This fall I will be completing my new feature length documentary, Symphony of the Soil. Along with this exploration of soil, I am creating several short films, Sonatas of the Soil, each of which goes deeply into one soil-related topic like dry farming grapes, as is depicted in Portrait of a Winemaker: John Williams of Frogs’ Leap. Yes, I have become a soil freak or soil geek or soil lover or all three. How did this happen?

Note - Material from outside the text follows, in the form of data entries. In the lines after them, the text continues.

(* ===== verification/RpcControlProps.v ===== *)
(** Properties of the control channel: what is sent through its framing arrives as it
    was sent, whole or in fragments, one frame after the other or interleaved. *)
From stdpp Require Import gmap.
From S2P Require Import Prelude Dict JsValue JsText JsBytes JsJson JsJsonLaws RpcFrames RpcFramesLaws RpcControl.
#[local] Open Scope Z_scope.

(** * The header of a fragment *)

Lemma get16_be16 n l : 0 <= n < 65536 -> get16 (be16 n ++ l) 0 = n.
Proof.
  intros Hn. unfold get16, be16. cbn [app byte_at nth_error Nat.add]. rewrite !byte_Z_u8.
  Z.to_euclidean_division_equations; lia.
Qed.

Lemma get16_app l1 l2 i : get16 (l1 ++ l2) (length l1 + i) = get16 l2 i.
Proof. unfold get16. by rewrite <- !Nat.add_assoc, !byte_at_app. Qed.

Lemma get32_be32 n l : get32 (be32 n ++ l) 0 = uint32 n.
Proof.
  unfold get32, get16, be32. cbn [app byte_at nth_error Nat.add].
  rewrite !byte_Z_u8, !and32_255, !ushr_div by lia. unfold uint32.
  change (2 ^ 32) with 4294967296. change (2 ^ 24) with 16777216. change (2 ^ 16) with 65536.
  change (2 ^ 8) with 256. Z.to_euclidean_division_equations; lia.
Qed.

(** * The chunks of a frame *)

Section Chunks.
Context (frameBytes : bytes) (chunkMax : Z) (Hpos : 0 < chunkMax).

Definition chunk_at (i : nat) : bytes :=
  let start := Z.of_nat i * chunkMax in
  subarray frameBytes start (Z.min (start + chunkMax) (byteLength frameBytes)).

Lemma chunk_at_take i :
  chunk_at i = take (Z.to_nat chunkMax) (drop (i * Z.to_nat chunkMax) frameBytes).
Proof.
  unfold chunk_at, subarray, byteLength. replace (Z.to_nat (Z.of_nat i * chunkMax)) with (i * Z.to_nat chunkMax)%nat by nia.
  apply list_eq. intros j. destruct (decide (j < Z.to_nat chunkMax)%nat) as [Hj|Hj].
  - rewrite (lookup_take_lt _ _ _ Hj). destruct (decide (j < length (drop (i * Z.to_nat chunkMax) frameBytes))%nat) as [Hl|Hl].
    + rewrite lookup_take_lt; [done|]. rewrite length_drop in Hl. nia.
    + rewrite !lookup_ge_None_2; [done| |]; rewrite ?length_take; lia.
  - rewrite !lookup_ge_None_2; [done| |]; rewrite ?length_take; lia.
Qed.

Lemma chunks_prefix n : concat (map chunk_at (seq 0 n)) = take (n * Z.to_nat chunkMax) frameBytes.
Proof.
  induction n as [|n IH]; [done|].
  rewrite seq_S, map_app, concat_app, IH. cbn [map concat]. rewrite app_nil_r, chunk_at_take. cbn [Nat.add].
  replace (S n * Z.to_nat chunkMax)%nat with (n * Z.to_nat chunkMax + Z.to_nat chunkMax)%nat by lia.
  by rewrite take_take_drop.
Qed.

Lemma chunks_all n : byteLength frameBytes <= Z.of_nat n * chunkMax ->
  concat (map chunk_at (seq 0 n)) = frameBytes.
Proof. intros H. rewrite chunks_prefix. apply take_ge. unfold byteLength in H. nia. Qed.

Lemma chunk_at_length i : byteLength (chunk_at i) <= chunkMax.
Proof. rewrite chunk_at_take. unfold byteLength. rewrite length_take. lia. Qed.

Lemma fragment_count_enough :
  byteLength frameBytes <= fragment_count (byteLength frameBytes) chunkMax * chunkMax.
Proof. unfold fragment_count. Z.to_euclidean_division_equations; nia. Qed.

Lemma fragment_count_pos : 0 < byteLength frameBytes -> 0 < fragment_count (byteLength frameBytes) chunkMax.
Proof. intros H. unfold fragment_count. apply Z.div_str_pos. lia. Qed.

Lemma fragment_count_bound n :
  0 <= n -> fragment_count (byteLength frameBytes) chunkMax <= n <-> byteLength frameBytes <= n * chunkMax.
Proof. intros Hn. unfold fragment_count. split; intros H; Z.to_euclidean_division_equations; nia. Qed.

(** * The reassembler *)

(** The set of a frame after its first [k] fragments. *)
Definition progress (total : Z) (k : nat) : FragmentSet :=
  {| fg_chunks := map Some (map chunk_at (seq 0 k)) ++ replicate (Z.to_nat total - k) None;
     fg_received := Z.of_nat k;
     fg_total := total |}.

Lemma progress_next total k : (k < Z.to_nat total)%nat ->
  <[k := Some (chunk_at k)]> (progress total k).(fg_chunks) = (progress total (S k)).(fg_chunks).
Proof.
  intros Hk. cbn [progress fg_chunks]. rewrite insert_app_r_alt by (rewrite !length_map, length_seq; lia).
  rewrite !length_map, length_seq, Nat.sub_diag, seq_S, !map_app, <- app_assoc. f_equal.
  replace (Z.to_nat total - k)%nat with (S (Z.to_nat total - S k)) by lia. done.
Qed.

Lemma progress_gap total k : (k < Z.to_nat total)%nat -> (progress total k).(fg_chunks) !! k = Some None.
Proof.
  intros Hk. cbn [progress fg_chunks]. rewrite lookup_app_r by (rewrite !length_map, length_seq; lia).
  rewrite !length_map, length_seq, Nat.sub_diag. apply lookup_replicate_2. lia.
Qed.

Lemma progress_full total : 0 <= total ->
  omap (fun c : option bytes => c) (progress total (Z.to_nat total)).(fg_chunks) = map chunk_at (seq 0 (Z.to_nat total)).
Proof.
  intros Ht. cbn [progress fg_chunks]. rewrite Nat.sub_diag, app_nil_r.
  induction (map chunk_at (seq 0 (Z.to_nat total))) as [|c cs IH]; [done|]. simpl. by f_equal.
Qed.

(** Where the set of frame [id] stands: nothing is kept before its first fragment. *)
Definition stands (pending : gmap Z FragmentSet) (id total : Z) (k : nat) : Prop :=
  pending !! id = match k with O => None | S _ => Some (progress total k) end.

Lemma accept_fragment pending id total k :
  0 <= id < 2 ^ 32 -> total <= 65535 -> (k < Z.to_nat total)%nat -> stands pending id total k ->
  accept pending (fragment frameBytes chunkMax id total k) =
  if Z.of_nat (S k) <? total then (<[id := progress total (S k)]> pending, None)
  else (delete id pending, Some (concat (map chunk_at (seq 0 (Z.to_nat total))))).
Proof.
  intros Hid Ht Hk Hp. unfold fragment. fold (chunk_at k).
  set (msg := u8 TAG_FRAGMENT :: be32 id ++ be16 (Z.of_nat k) ++ be16 total ++ chunk_at k).
  assert (Hlen : FRAGMENT_HEADER <= byteLength msg) by (unfold byteLength, FRAGMENT_HEADER; simpl; lia).
  assert (Hget : get32 msg 1 = id /\ get16 msg 5 = Z.of_nat k /\ get16 msg 7 = total).
  { unfold msg. change (u8 TAG_FRAGMENT :: ?l) with ([u8 TAG_FRAGMENT] ++ l). split_and!.
    - change (get32 (be32 id ++ be16 (Z.of_nat k) ++ be16 total ++ chunk_at k) 0 = id).
      by rewrite get32_be32, uint32_small.
    - change (get16 (be16 (Z.of_nat k) ++ be16 total ++ chunk_at k) 0 = Z.of_nat k). apply get16_be16. lia.
    - change (get16 (be16 total ++ chunk_at k) 0 = total). apply get16_be16. lia. }
  assert (Hbody : js_slice msg FRAGMENT_HEADER None = chunk_at k).
  { unfold msg. change (js_slice (([u8 TAG_FRAGMENT] ++ be32 id ++ be16 (Z.of_nat k) ++ be16 total) ++ chunk_at k)
      FRAGMENT_HEADER None = chunk_at k). by apply slice_rest. }
  unfold accept. destruct Hget as (-> & -> & ->). rewrite Hbody.
  change (byte_at msg 0) with 1. rewrite !(proj2 (Z.ltb_ge (byteLength msg) _)) by (unfold FRAGMENT_HEADER in *; lia).
  cbn [Z.eqb TAG_WHOLE TAG_FRAGMENT negb orb Pos.eqb].
  rewrite (proj2 (Z.eqb_neq total 0)), (proj2 (Z.leb_gt total _)) by lia. cbn [orb].
  assert (He : default {| fg_chunks := replicate (Z.to_nat total) None; fg_received := 0; fg_total := total |}
      (pending !! id) = progress total k).
  { rewrite Hp. destruct k; [|done]. unfold progress. simpl. by rewrite Nat.sub_0_r. }
  rewrite He, !Nat2Z.id, progress_gap, progress_next by done. cbn [default from_option progress fg_total fg_received]. cbv [Datatypes.id]. cbn [isSome].
  rewrite Z.eqb_refl. cbn [negb orb]. replace (Z.of_nat k + 1) with (Z.of_nat (S k)) by lia.
  destruct (Z.ltb_spec (Z.of_nat (S k)) total) as [Hlt|Hge].
  - by rewrite insert_insert_eq.
  - rewrite delete_insert_eq. do 2 f_equal. replace (S k) with (Z.to_nat total) by lia.
    f_equal. apply progress_full. lia.
Qed.
End Chunks.

(** * Messages in any order that keeps each frame's own *)

(** The messages handed to the receiver, one after the other, and the frames out. *)
Fixpoint accept_all (pending : gmap Z FragmentSet) (messages : list bytes) : gmap Z FragmentSet * list bytes :=
  match messages with
  | [] => (pending, [])
  | m :: rest =>
      let '(pending, out) := accept pending m in
      let '(pending, outs) := accept_all pending rest in
      (pending, match out with Some frame => frame :: outs | None => outs end)
  end.

Lemma accept_all_app pending ms1 ms2 :
  accept_all pending (ms1 ++ ms2) =
  (let '(p1, o1) := accept_all pending ms1 in let '(p2, o2) := accept_all p1 ms2 in (p2, o1 ++ o2)).
Proof.
  revert pending; induction ms1 as [|m ms1 IH]; intros pending; cbn [accept_all app].
  - by destruct (accept_all pending ms2).
  - destruct (accept pending m) as [p o]. rewrite IH. destruct (accept_all p ms1) as [p1 o1].
    destruct (accept_all p1 ms2). by destruct o.
Qed.

Lemma accept_whole pending frameBytes : accept pending (u8 TAG_WHOLE :: frameBytes) = (pending, Some frameBytes).
Proof.
  unfold accept. rewrite (proj2 (Z.ltb_ge _ _)) by (unfold byteLength; simpl; lia).
  change (byte_at (u8 TAG_WHOLE :: frameBytes) 0) with 0. cbn [Z.eqb TAG_WHOLE].
  do 2 f_equal. by apply (slice_rest [u8 TAG_WHOLE]).
Qed.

Several years ago I made the film The Future of Food that helped kick start the food movement. I spent years travelling around the country and the world showing the film and speaking about food and agriculture. That film was very well received and had a positive impact on a lot of people’s lives, so I decided to make another film in the same realm, a film about soil. Knowing little about soil before I committed to the project, I soon realized how incredibly complex soil is. How could I make a film that does justice to this fascinating substance, which is in fact a living organism? After all, if you just look at soil, there seems to be no action, no action at all. But if you are in the know, you marvel at what has gone into creating that soil, what is going on in it, the billions of organisms and dynamics we are only beginning to discover, and what happens because of soil, like the recycling of life.

The way I now understand soil, if I were holding some soil in my hand and said, “This is soil,” it would be like holding seawater in my hand and saying “This is the ocean.” I have spent the past few years wrestling with, crystallizing, distilling complexity. The study of soil involves chemistry, physics, anthropology, geology and geography, but most importantly, biology—the study of life—because soil is the essence of life. Soil is about transformation. Without soil, there would be no human race. In fact, the word “human” comes from the same root as the word “humus,” a component of soil. Soil is one of the true miracles of this planet. And we treat it like dirt.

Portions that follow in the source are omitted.